Sementara itu, pada simulasi lima nama, Ganjar Pranowo mendapat elektabilitas tertinggi, yakni 23,3 persen. Disusul kemudian Anies Baswedan (19,8 persen) dan Prabowo Subianto (19,6 persen) yang berada pada posisi cukup berimbang. ”Kuda hitam, Sandiaga Uno dan Ridwan Kamil, bisa dikatakan juga memiliki angka yang cukup berimbang,” kata Yunarto.
Sebelumnya, pakar Kebijakan Publik Universitas Pembangunan Nasional Veteran Jakarta yang juga pendiri Narasi Institute, Achmad Nur Hidayat, dalam rilisnya, Rabu (11/8/2021), menuturkan, antara lain, permasalahan Covid-19 tidak dapat diselesaikan sendirian oleh pemerintah.
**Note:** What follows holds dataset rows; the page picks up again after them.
(* ===== verification/Harness.v ===== *)
(** * Test support

    The fakes the tests of the repository stand on ([internal/testutil/harness.go]): a
    driver whose pools answer every statement with two rows, one whose pools wait for
    the end of the context, and one that opens nothing; and the helpers that look for
    spans ([internal/testutil/tracing.go]). Where Go would panic the result is [None].
    (The suite for pools over [database/sql] is [SqlDB.DbTest].) *)

From S2P Require Import Prelude Domain Utf8 Text Json RecordJson Rows Parquet Prog Encoder Pools.

Open Scope Z_scope.
Open Scope dbb_scope.

(** ** Rows *)

Section Fakes.
Context {other : Type}.

Record fakeRowStream := mkFakeRows { frs_cols : list string; frs_rows : list (list (cell other)); frs_pos : Z }.

Definition frs_Columns (s : fakeRowStream) : result (list string) := Ok (frs_cols s).

Definition frs_Next (s : fakeRowStream) : bool * fakeRowStream :=
  let s := mkFakeRows (frs_cols s) (frs_rows s) (frs_pos s + 1) in
  (frs_pos s <? Z.of_nat (length (frs_rows s)), s).

(** A destination of a scan: a pointer to a value of any type, with the value, or
    something else. *)
Inductive dest := AnyPtr (v : cell other) | OtherPtr.

Fixpoint scan_dests (row : list (cell other)) (dests : list dest) : option (list dest) :=
  match dests with
  | [] => Some []
  | AnyPtr _ :: dests => v ← head row; rest ← scan_dests (tail row) dests; Some (AnyPtr v :: rest)
  | OtherPtr :: dests => rest ← scan_dests (tail row) dests; Some (OtherPtr :: rest)
  end.

Definition frs_Scan (dests : list dest) (s : fakeRowStream) : option (list dest) :=
  if frs_pos s <? 0 then None else row ← frs_rows s !! Z.to_nat (frs_pos s); scan_dests row dests.

Definition frs_Err (s : fakeRowStream) : option error := None.
Definition frs_Close (s : fakeRowStream) : option error := None.

(** ** Drivers and pools *)

Inductive testDriver := FakeDriver | FailToOpenDriver | SlowDriver.
Inductive testPool := fakePool | slowPool.

Definition FakeDriver_Open (dsn : string) (maxConns : Z) : result testPool := Ok fakePool.
Definition FailToOpenDriver_Open (dsn : string) (maxConns : Z) : result testPool :=
  Err (PlainError ("connection refused: " +:+ dsn)).
Definition SlowDriver_Open (dsn : string) (maxConns : Z) : result testPool := Ok slowPool.

Definition test_Open (d : testDriver) : string -> Z -> result testPool :=
  match d with
  | FakeDriver => FakeDriver_Open
  | FailToOpenDriver => FailToOpenDriver_Open
  | SlowDriver => SlowDriver_Open
  end.

Definition fake_rows : fakeRowStream :=
  mkFakeRows ["id"; "name"] [[VInt KInt64 1; VString "alice"]; [VInt KInt64 2; VString "bob"]] (-1).

Definition fakePool_Exec (ctx : option error) (sql : string) : option (result fakeRowStream) := Some (Ok fake_rows).

(** [ctx] is the error of the context once it is done; a call that waits has no
    result yet. *)
Definition slowPool_Exec (ctx : option error) (sql : string) : option (result fakeRowStream) := Err <$> ctx.

Definition test_Exec (p : testPool) : option error -> string -> option (result fakeRowStream) :=
  match p with
  | fakePool => fakePool_Exec
  | slowPool => slowPool_Exec
  end.

(** The other methods are the same for both. *)
Definition test_Ping (p : testPool) : option error := None.
Definition test_Stat (p : testPool) : PoolStat := mkPoolStat 0 0 0.
Definition test_Close (p : testPool) : option error := None.

(** ** Reading the fake rows *)

(** A reader as the encoders are: [n] destinations of any type, row by row. *)
Definition values_of (dests : list dest) : list (cell other) := omap (fun d => match d with AnyPtr v => Some v | OtherPtr => None end) dests.

Fixpoint read_rows (fuel n : nat) (s : fakeRowStream) : option (list (list (cell other)) * option error) :=
  match fuel with
  | O => None
  | S fuel =>
      let '(more, s) := frs_Next s in
      if negb more then Some ([], frs_Err s)
      else
        dests ← frs_Scan (replicate n (AnyPtr VNil)) s;
        '(rows, err) ← read_rows fuel n s;
        Some (values_of dests :: rows, err)
  end.

Lemma scan_dests_row row n : (n <= length row)%nat ->
  scan_dests row (replicate n (AnyPtr VNil)) = Some (map AnyPtr (take n row)).
Proof.
  revert row. induction n as [|n IH]; intros [|v row] Hn; cbn in *; [done..|lia|]. by rewrite IH by lia.
Qed.

Lemma values_of_any vs : values_of (map AnyPtr vs) = vs.
Proof. induction vs as [|v vs IH]; [done|]. unfold values_of in *. cbn. by rewrite IH. Qed.

(** A stream of rows that are wide enough is read to its end without a panic: each row
    once, in order, cut to the destinations, and no error. *)
Lemma fake_rows_read cols n rows fuel :
  Forall (fun row => n <= length row)%nat rows -> (length rows < fuel)%nat ->
  read_rows fuel n (mkFakeRows cols rows (-1)) = Some (map (take n) rows, None).
Proof.
  intros Hrows. assert (forall k fuel, (k <= length rows)%nat -> (length rows - k < fuel)%nat ->
    read_rows fuel n (mkFakeRows cols rows (Z.of_nat k - 1)) = Some (map (take n) (drop k rows), None)) as Hfrom.
  { intros k f Hk. remember (length rows - k)%nat as left eqn:Hl. revert k f Hk Hl. induction left as [|left IH]; intros k f Hk Hl Hf.
    all: destruct f as [|f]; [lia|]; cbn [read_rows frs_Next frs_cols frs_rows frs_pos]; cbv zeta iota.
    all: replace (Z.of_nat k - 1 + 1) with (Z.of_nat k) by lia.
    - rewrite (proj2 (Z.ltb_ge _ _)) by lia. by rewrite drop_ge by lia.
    - rewrite (proj2 (Z.ltb_lt _ _)) by lia. cbn [negb]. unfold frs_Scan. cbn [frs_pos frs_rows].
      rewrite (proj2 (Z.ltb_ge _ _)) by lia. rewrite Nat2Z.id. destruct (lookup_lt_is_Some_2 rows k) as [row Hrow]; [lia|].
      rewrite Hrow. cbn [mbind option_bind]. rewrite scan_dests_row by (eapply Forall_lookup in Hrows; eauto). cbn [mbind option_bind].
      replace (Z.of_nat k) with (Z.of_nat (S k) - 1) by lia. rewrite IH by lia. cbn [mbind option_bind].
      rewrite values_of_any. by rewrite (drop_S _ _ _ Hrow). }
  intros Hf. apply (Hfrom 0%nat fuel); lia.
Qed.

(** A scan before the first row, or after the last, panics. *)
Lemma fake_scan_outside cols rows dests :
  frs_Scan dests (mkFakeRows cols rows (-1)) = None /\ frs_Scan dests (mkFakeRows cols rows (Z.of_nat (length rows))) = None.
Proof.
  split; [done|]. unfold frs_Scan. cbn [frs_pos frs_rows]. rewrite (proj2 (Z.ltb_ge _ _)) by lia.
  rewrite Nat2Z.id. by rewrite lookup_ge_None_2.
Qed.

(** A statement on the slow database ends exactly when its context does, and with its
    error; one on the fast database returns the rows whatever it is. *)
Lemma test_pools_answer ctx sql :
  (test_Exec slowPool ctx sql = None <-> ctx = None) /\ (forall e, ctx = Some e -> test_Exec slowPool ctx sql = Some (Err e)) /\
  test_Exec fakePool ctx sql = Some (Ok fake_rows).
Proof. split_and!; [by destruct ctx|by intros e ->|done]. Qed.

End Fakes.

(** ** Spans *)

Record ReadOnlySpan := mkSpan { span_Name : string; span_TraceID : Z; span_SpanID : Z; span_Parent : Z }.

Definition spanWait : Z := 10 * Second.

Definition SpanNames (ended : list ReadOnlySpan) : list string := map span_Name ended.

Inductive span_result := SpanFound (s : ReadOnlySpan) | NoSpan (recorded : list string) | ManySpans (n : nat).

(** What one turn of the loop sees: the spans that ended, and the clock; after the loop
    the recorder is read once more for the message. *)
Definition named (name : string) (ended : list ReadOnlySpan) : list ReadOnlySpan :=
  List.filter (fun s => bool_decide (span_Name s = name)) ended.

Fixpoint find_span (name : string) (deadline : time) (turns : list (list ReadOnlySpan * time)) (later : list ReadOnlySpan)
  : option span_result :=
  match turns with
  | [] => None
  | (ended, now) :: turns =>
      let found := named name ended in
      if bool_decide (0 < length found)%nat || (deadline <? now) then
        Some match found with
             | [s] => SpanFound s
             | [] => NoSpan (SpanNames later)
             | _ => ManySpans (length found)
             end
      else find_span name deadline turns later
  end.

Definition SpanByName (name : string) (start : time) (turns : list (list ReadOnlySpan * time)) (later : list ReadOnlySpan)
  : option span_result :=
  find_span name (start + spanWait) turns later.

(** The failures [RequireChildOf] reports, with what their texts are made of. *)
Inductive child_failure :=
| HasParent (child : string) (got want : Z) (parent : string)
| IsInTrace (child : string) (got want : Z) (parent : string).

Definition RequireChildOf (child parent : ReadOnlySpan) : list child_failure :=
  (if negb (span_Parent child =? span_SpanID parent)
   then [HasParent (span_Name child) (span_Parent child) (span_SpanID parent) (span_Name parent)] else []) ++
  (if negb (span_TraceID child =? span_TraceID parent)
   then [IsInTrace (span_Name child) (span_TraceID child) (span_TraceID parent) (span_Name parent)] else []).

(** The search stops at the first moment a span of that name has ended, or at the
    deadline: until then none had. It answers with a span only if that was the one span
    with the name, and gives up only after the deadline. *)
Lemma SpanByName_spec name start turns later :
  let waiting '(ended, now) := named name ended = [] /\ now <= start + spanWait in
  match SpanByName name start turns later with
  | None => Forall waiting turns
  | Some r => exists before ended now rest, turns = before ++ (ended, now) :: rest /\ Forall waiting before /\
      match r with
      | SpanFound s => named name ended = [s] /\ s ∈ ended /\ span_Name s = name
      | NoSpan recorded => named name ended = [] /\ start + spanWait < now /\ recorded = SpanNames later
      | ManySpans n => n = length (named name ended) /\ (1 < n)%nat
      end
  end.
Proof.
  cbv zeta. unfold SpanByName. generalize (start + spanWait). intros deadline.
  induction turns as [|[ended now] turns IH]; [constructor|]. cbn [find_span].
  destruct (bool_decide_reflect (0 < length (named name ended))%nat) as [Hf|Hf]; cbn [orb].
  - exists [], ended, now, turns. split_and!; [done..|]. destruct (named name ended) as [|s [|s' l]] eqn:Hn; cbn in Hf; [lia| |split; [done|cbn; lia]].
    assert (s ∈ named name ended) as Hin by (rewrite Hn; by left). unfold named in Hin.
    apply list_elem_of_In, filter_In in Hin as [Hin ->%bool_decide_eq_true]. by split_and!; [|apply list_elem_of_In|].
  - assert (named name ended = []) as Hn by (destruct (named name ended); [done|cbn in Hf; lia]). rewrite Hn.
    destruct (Z.ltb_spec deadline now).
    + by exists [], ended, now, turns.
    + destruct (find_span name deadline turns later) as [r|]; [|by constructor].
      destruct IH as (before & e & l & rest & -> & Hb & Hr). exists ((ended, now) :: before), e, l, rest.
      split_and!; [done|by constructor|done].
Qed.

(** A child passes exactly when it has that parent, in the same trace. *)
Lemma RequireChildOf_spec child parent :
  RequireChildOf child parent = [] <-> span_Parent child = span_SpanID parent /\ span_TraceID child = span_TraceID parent.
Proof.
  unfold RequireChildOf. destruct (Z.eqb_spec (span_Parent child) (span_SpanID parent)), (Z.eqb_spec (span_TraceID child) (span_TraceID parent));
    cbn; naive_solver.
Qed.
Penyelesaian permasalahan Covid-19 memerlukan pelibatan aktif aktor nonpemerintahan seperti ilmuwan, akademisi, masyarakat sipil, lembaga swadaya masyarakat, serta berbagai komunitas dan sukarelawan.
Menurut Achmad Nur, dalam memaknai kemerdekaan di tengah tekanan varian Delta ini, cara pandang pendekatan kebijakan mesti berubah. Pendekatan sentralistis diubah menjadi pelibatan aktif sosial dengan harapan muncul solidaritas dan kohesi sosial yang tinggi. ”Dengan begitu, penanganan Covid-19 menjadi orkestrasi indah dengan serangkaian pelibatan luas masyarakat dalam berbagai dimensi kehidupan,” katanya.